§ **WHAT IS BEING ASKED**: Please tally how many lines in the entries below include the word "column", giving only the number.

§ **INPUT MATERIAL**:

(** * Airdrop bot: a shallow embedding of [bot.py] and its crediting engine

    The development follows the source file top-down: text helpers and the
    validators, the calendar used by the streak engine, the content digest,
    the relational store with its uniqueness constraints, and finally the
    event handlers [start], [on_callback] and [on_any_text].

    Modelling conventions.
    - A Python [str] is a [string]: the text seen as its UTF-8 bytes, so
      equality tests are exact.  The helpers of [PyStr] read characters as
      ASCII does; the handlers written with them are the program on ASCII
      text.  Module [Exact] has the functions of the program that look at
      the characters of a text, with the reading of [str] and [re]
      (modules [Utf8] and [Unicode]), and the handlers built on them.
    - A Python [int] is a [Z].  A column of SQLite holds 64 bits: the
      handlers are the program for amounts and ids that fit, and [Exact]
      has the functions that bind an integer or sum a column with what
      [sqlite3] raises when one does not fit.
    - A table is the list of its rows, oldest first; an [INSERT] appends,
      and fails with [IntegrityError] when a uniqueness constraint of the
      schema is violated.
    - Values that come from outside the program (the clock, the random
      referral token, the answer of the recipe service) are the fields of an
      [event_env]; the campaign configuration is a [config].
    - Events are handled one at a time, as the polling loop of the source
      delivers them.  A handler returns the store it leaves and the
      messages it sent, also when it ends with an exception. *)

From Stdlib Require Import ZArith List Bool Ascii String Lia.
From Stdlib Require Import DecimalString.
From Stdlib Require Import Sorted Permutation.
Import ListNotations.

Local Open Scope string_scope.
Local Open Scope Z_scope.

(* ------------------------------------------------------------------ *)
(** ** Python text primitives *)

Module PyStr.

Definition chr (n : nat) : ascii := ascii_of_nat n.
Definition ord (c : ascii) : nat := nat_of_ascii c.

Definition newline : ascii := chr 10.

Definition in_range (lo hi : nat) (c : ascii) : bool :=
  (Nat.leb lo (ord c) && Nat.leb (ord c) hi)%bool.

(** [str.isspace] on one ASCII character; also the class [\s]. *)
Definition isspace (c : ascii) : bool :=
  (in_range 9 13 c || in_range 28 32 c)%bool.

Definition isdigit (c : ascii) : bool := in_range 48 57 c.
Definition isupper (c : ascii) : bool := in_range 65 90 c.
Definition islower (c : ascii) : bool := in_range 97 122 c.

(** The class [\w] on ASCII text. *)
Definition isword (c : ascii) : bool :=
  (isdigit c || isupper c || islower c || Ascii.eqb c "_")%bool.

Definition ishex (c : ascii) : bool :=
  (isdigit c || in_range 65 70 c || in_range 97 102 c)%bool.

Definition lower_char (c : ascii) : ascii :=
  if isupper c then chr (ord c + 32) else c.

Fixpoint lower (s : string) : string :=
  match s with
  | EmptyString => EmptyString
  | String c s' => String (lower_char c) (lower s')
  end.

Fixpoint lstrip (s : string) : string :=
  match s with
  | EmptyString => EmptyString
  | String c s' => if isspace c then lstrip s' else s
  end.

Fixpoint rstrip (s : string) : string :=
  match s with
  | EmptyString => EmptyString
  | String c s' =>
      match rstrip s' with
      | EmptyString => if isspace c then EmptyString else String c EmptyString
      | r => String c r
      end
  end.

(** [s.strip()] *)
Definition strip (s : string) : string := rstrip (lstrip s).

(** [len(s)] *)
Definition len (s : string) : Z := Z.of_nat (String.length s).

(** [s.startswith(p)] *)
Fixpoint startswith (p s : string) : bool :=
  match p with
  | EmptyString => true
  | String a p' =>
      match s with
      | EmptyString => false
      | String b s' => (Ascii.eqb a b && startswith p' s')%bool
      end
  end.

(** [s.split(sep, 1)[1]]: what follows the first [sep]; [None] stands for
    the [IndexError] raised when [sep] does not occur. *)
Fixpoint after_first (sep : ascii) (s : string) : option string :=
  match s with
  | EmptyString => None
  | String c s' => if Ascii.eqb c sep then Some s' else after_first sep s'
  end.

(** [s.replace(c, "")] for a one-character [c]. *)
Fixpoint remove_char (x : ascii) (s : string) : string :=
  match s with
  | EmptyString => EmptyString
  | String c s' =>
      if Ascii.eqb c x then remove_char x s' else String c (remove_char x s')
  end.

§ **ANSWER TO THIS PROBLEM**: 2